INTRODUCTION: We determined the dose-response relationship between energy availability (defined as dietary energy intake minus exercise energy expenditure) and selected markers of bone turnover in 29 regularly menstruating, habitually sedentary, young women of normal body composition.

MATERIALS AND METHODS: For 5 days in the early follicular phase of two menstrual cycles separated by at least 2 months, subjects expended 15 kcal/kgLBM/day in supervised exercise at 70% of aerobic capacity and consumed controlled amounts of a clinical dietary product in balanced (45 kcal/kgLBM/day) and one of three restricted (either 10, 20, or 30 kcal/kgLBM/day) energy availability treatments in random order. Blood was sampled at 10-minute intervals, and urine was collected for 24 h. Samples were assayed for plasma osteocalcin (OC), serum type I procollagen carboxy-terminal propeptide (PICP), and urinary N-telopeptide (NTX).

RESULTS: NTX concentrations (p < 0.01) and indices of bone resorption/formation uncoupling (Z(NTX-OC) and Z(NTX-PICP); both p < 10(-4)) were increased by the 10 kcal/kgLBM/day treatment. OC and PICP concentrations were suppressed by all restricted energy availability treatments (all p < 0.05). PICP declined linearly (p < 10(-6)) with energy availability, whereas most of the suppression of OC occurred abruptly between 20 and 30 kcal/kgLBM/day (p < 0.05).

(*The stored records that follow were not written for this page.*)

Record MigrationPolicy : Type := MkMigrationPolicy {
  mmi_entrypoint : MigrationEntrypoint;
  mmi_write_fence : WriteFencePolicy
}.

#[global] Instance MigrationPolicy_eq_dec : EqDecision MigrationPolicy.
Proof. solve_decision. Defined.
#[global] Instance MigrationPolicy_eta : Eta MigrationPolicy := λ r,
  MkMigrationPolicy (mmi_entrypoint r) (mmi_write_fence r).

Record RollbackPolicy : Type := MkRollbackPolicy {
  mrb_code_rollback : bool;
  mrb_soak_seconds : Z
}.

#[global] Instance RollbackPolicy_eq_dec : EqDecision RollbackPolicy.
Proof. solve_decision. Defined.
#[global] Instance RollbackPolicy_eta : Eta RollbackPolicy := λ r,
  MkRollbackPolicy (mrb_code_rollback r) (mrb_soak_seconds r).

Record NotificationPolicy : Type := MkNotificationPolicy {
  mno_route : NotificationRoute;
  mno_maintenance_suppression : bool
}.

#[global] Instance NotificationPolicy_eq_dec : EqDecision NotificationPolicy.
Proof. solve_decision. Defined.
#[global] Instance NotificationPolicy_eta : Eta NotificationPolicy := λ r,
  MkNotificationPolicy (mno_route r) (mno_maintenance_suppression r).

Record ProjectManifestV1 : Type := MkProjectManifestV1 {
  pm1_schema_version : Z;
  pm1_project_id : ProjectId;
  pm1_display_name : string;
  pm1_source : SourcePolicy;
  pm1_ci : CiPolicy;
  pm1_build : BuildPolicy;
  pm1_health_checks : list HealthCheckPolicy;
  pm1_data_volumes : list DataVolumePolicy;
  pm1_migration : MigrationPolicy;
  pm1_rollback : RollbackPolicy;
  pm1_notifications : NotificationPolicy
}.
Definition ROLLBACK_RECOVERY_PHASES : list OperationPhase :=
  [Phase_Rollback; Phase_HealthChecking; Phase_Soaking].

Definition next_state_for_phase_receipt (operation : OperationRecord) (receipt : PhaseReceipt)
    (is_rollback_recovery : bool) : Result StoreError OperationState :=
  let expected_branch :=
    if is_rollback_recovery then Branch_RollbackRecovery else Branch_Primary in
  if pr_branch receipt != expected_branch then Err ReceiptMismatch
  else
    let? phases :=
      if is_rollback_recovery then Ok ROLLBACK_RECOVERY_PHASES
      else map_err OperationContract
             (OperationKind_required_phases (op_operation_kind operation)
                (op_release_class operation)) in
    match position (λ phase, phase == pr_phase receipt) phases with
    | None => Err TransitionRejected
    | Some index =>
        match phases !! S index with
        | Some next_phase =>
            let? permitted :=
              if is_rollback_recovery then Ok true
              else map_err OperationContract
                     (OperationKind_permits_transition (op_operation_kind operation)
                        (op_release_class operation) (pr_phase receipt) next_phase) in
            if negb permitted then Err TransitionRejected
            else Ok (MkOperationState next_phase Result_Running Blocking_None)
        | None =>
            Ok (MkOperationState (pr_phase receipt)
                  (if is_rollback_recovery || (op_operation_kind operation == Kind_CodeRollback)
                   then Result_RolledBack else Result_Succeeded)
                  Blocking_None)
        end
    end.

Definition require_rollback_transition (operation : OperationRecord) : Result StoreError bool :=
  if ev_recovery_mode (op_evidence operation) == Some Recovery_Rollback then
    if (os_phase (op_state operation) == Phase_Rollback)
       && (os_result (op_state operation) == Result_Running)
    then Ok true
    else Err TransitionRejected
  else if (op_operation_kind operation != Kind_Deploy)
       || (os_result (op_state operation) != Result_Running)
       || negb (crosses_mutation_boundary (os_phase (op_state operation)))
       || negb (has_committed_phase operation Phase_Deploying)
       || negb match op_release_class operation with
               | Some (Class_CodeOnlyCompatible | Class_StatefulCompatible) => true
               | _ => false
               end
  then Err TransitionRejected
  else Ok false.
(** The fields [merge_artifacts] does not touch. *)
Definition same_frame (ev ev' : OperationEvidence) : Prop :=
  ev_transitions ev' = ev_transitions ev ∧ ev_recovery_mode ev' = ev_recovery_mode ev
  ∧ ev_action_grant_digest ev' = ev_action_grant_digest ev
  ∧ ev_source_sequence ev' = ev_source_sequence ev
  ∧ ev_source_attestation_digest ev' = ev_source_attestation_digest ev
  ∧ ev_installed_policy ev' = ev_installed_policy ev
  ∧ ev_fence_acquisition_receipt_digest ev' = ev_fence_acquisition_receipt_digest ev.

Ltac merge_inv :=
  unfold merge_artifacts, merge_release_health_artifacts, merge_backup_artifacts,
    merge_field, merge_vector_field in *;
  repeat match goal with
  | H : mbind (M := Result _) _ _ = Ok _ |- _ => apply result_bind_Ok in H as (?&?&H)
  | H : Ok _ = Ok _ |- _ => injection H as H; subst
  | H : (if ?b then _ else _) = Ok _ |- _ => destruct b
  end.

Lemma merge_artifacts_frame ev a phase branch rb ev' :
  merge_artifacts ev a phase branch rb = Ok ev' →
  same_frame ev ev'
  ∧ merge_authorized_phase_spec_digest (ev_authorized_phase_spec_digests ev) phase branch
      (pa_authorized_phase_spec_digest a) = Ok (ev_authorized_phase_spec_digests ev').
Proof. intros H. merge_inv; simpl; by split. Qed.

(** ** Steps *)

Abbreviation transitions_of op := (ev_transitions (op_evidence op)).

(** The record [persist_transition] writes. *)
Definition advance (op : OperationRecord) (next : OperationState)
    (receipt : option EvidenceDigest) (at_ms : Z) : OperationRecord :=
  push_transition op next {|
    ot_sequence := Z.of_nat (length (transitions_of op)) + 1;
    ot_from := op_state op;
    ot_to := next;
    ot_receipt_digest := receipt;
    ot_occurred_at_ms := at_ms |} at_ms.

Definition running (op : OperationRecord) : Prop := os_result (op_state op) = Result_Running.

(** A block that [set_pre_mutation_block], [clear_disk_block] and the cutover
    block operations may replace. *)
Definition replaceable_block (reason : BlockingReason) : Prop :=
  reason = Blocking_None ∨ reason = Blocking_SourceBrokerUnavailable
  ∨ reason = Blocking_DiskReserve.

(** The reasons those operations set. *)
Definition settable_block (reason : BlockingReason) : Prop :=
  replaceable_block reason ∨ reason = Blocking_SourceDivergence
  ∨ reason = Blocking_SourceAttestationInvalid ∨ reason = Blocking_OperatorHold.

Inductive attempt_step (op : OperationRecord) : OperationRecord → Prop :=
| step_commit receipt rb next ev t :
    running op → os_phase (op_state op) = pr_phase receipt →
    rb = bool_decide (ev_recovery_mode (op_evidence op) = Some Recovery_Rollback) →
    next_state_for_phase_receipt op receipt rb = Ok next →
    merge_artifacts (op_evidence op) (pr_artifacts receipt) (pr_phase receipt)
      (pr_branch receipt) rb = Ok ev →
    attempt_step op (advance (op <| op_evidence := ev |>) next
                       (Some (pr_receipt_digest receipt)) t)
| step_reconciled receipt entry next ev t :
    running op → os_phase (op_state op) = Phase_Reconciliation →
    last (transitions_of op) = Some entry →
    os_phase (ot_from entry) = pr_phase receipt →
    os_phase (ot_to entry) = Phase_Reconciliation →
    ot_receipt_digest entry = None →
    next_state_for_phase_receipt op receipt false = Ok next →
    merge_artifacts (op_evidence op) (pr_artifacts receipt) (pr_phase receipt)
      (pr_branch receipt) false = Ok ev →
    attempt_step op (advance (op <| op_evidence := ev <| ev_recovery_mode := None |> |>
                                 <| op_failure_capsule := None |>)
                       next (Some (pr_receipt_digest receipt)) t)
| step_reconcile capsule t :
    running op → os_phase (op_state op) ≠ Phase_Reconciliation →
    FailureCapsule_validate capsule = Ok tt →
    attempt_step op (advance (op <| op_evidence := (op_evidence op)
                                      <| ev_recovery_mode := Some Recovery_Reconciliation |> |>
                                 <| op_failure_capsule := Some capsule |>)
                       (MkOperationState Phase_Reconciliation Result_Running
                          Blocking_SecurityStateInvalid) None t)
| step_rollback t :
    require_rollback_transition op = Ok false →
    attempt_step op (advance (op <| op_evidence := (op_evidence op)
                                      <| ev_recovery_mode := Some Recovery_Rollback |> |>)
                       (MkOperationState Phase_Rollback Result_Running Blocking_None) None t)
| step_block reason t :
    running op → replaceable_block (os_blocking_reason (op_state op)) → settable_block reason →
    has_committed_mutation op = false ∨ is_stateful_cutover_retry op = true →
    attempt_step op (advance op
                       (MkOperationState (os_phase (op_state op)) Result_Running reason) None t)
| step_supersede capsule t :
    running op → has_trusted_source_admission op = true → has_committed_mutation op = false →
    FailureCapsule_validate capsule = Ok tt →
    attempt_step op (advance (op <| op_failure_capsule := Some capsule |>)
                       (MkOperationState (os_phase (op_state op)) Result_Superseded Blocking_None)
                       None t)
| step_fail capsule t :
    running op → crosses_mutation_boundary (os_phase (op_state op)) = false →
    FailureCapsule_validate capsule = Ok tt →
    attempt_step op (advance (op <| op_failure_capsule := Some capsule |>)
                       (MkOperationState (os_phase (op_state op)) Result_Failed Blocking_None)
                       None t)
| step_cancel t :
    running op → crosses_mutation_boundary (os_phase (op_state op)) = false →
    attempt_step op (advance op
                       (MkOperationState (os_phase (op_state op)) Result_Cancelled Blocking_None)
                       None t)
| step_fence receipt ev t :
    running op → os_phase (op_state op) = Phase_CutoverSnapshotting →
    op_project_id op = far_project_id receipt →
    merge_fence_receipt (op_evidence op) receipt = Ok (Some ev) →
    attempt_step op (op <| op_evidence := ev |> <| op_updated_at_ms := t |>).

CONCLUSIONS: These dose-response relationships closely resembled those of particular reproductive and metabolic hormones found in the same experiment and reported previously: similar relationships were observed for NTX and estradiol; for PICP and insulin; and for OC, triiodothyronine (T3), and insulin-like growth factor (IGF)-I. The uncoupling of bone resorption and formation by severely restricted energy availability, if left to continue, may lead to irreversible reductions in BMD, and the suppression of bone formation by less severe restrictions may prevent young women from achieving their genetic potential for peak bone mass. More prolonged experiments are needed to determine the dose-response relationships between chronic restrictions of energy availability and bone turnover.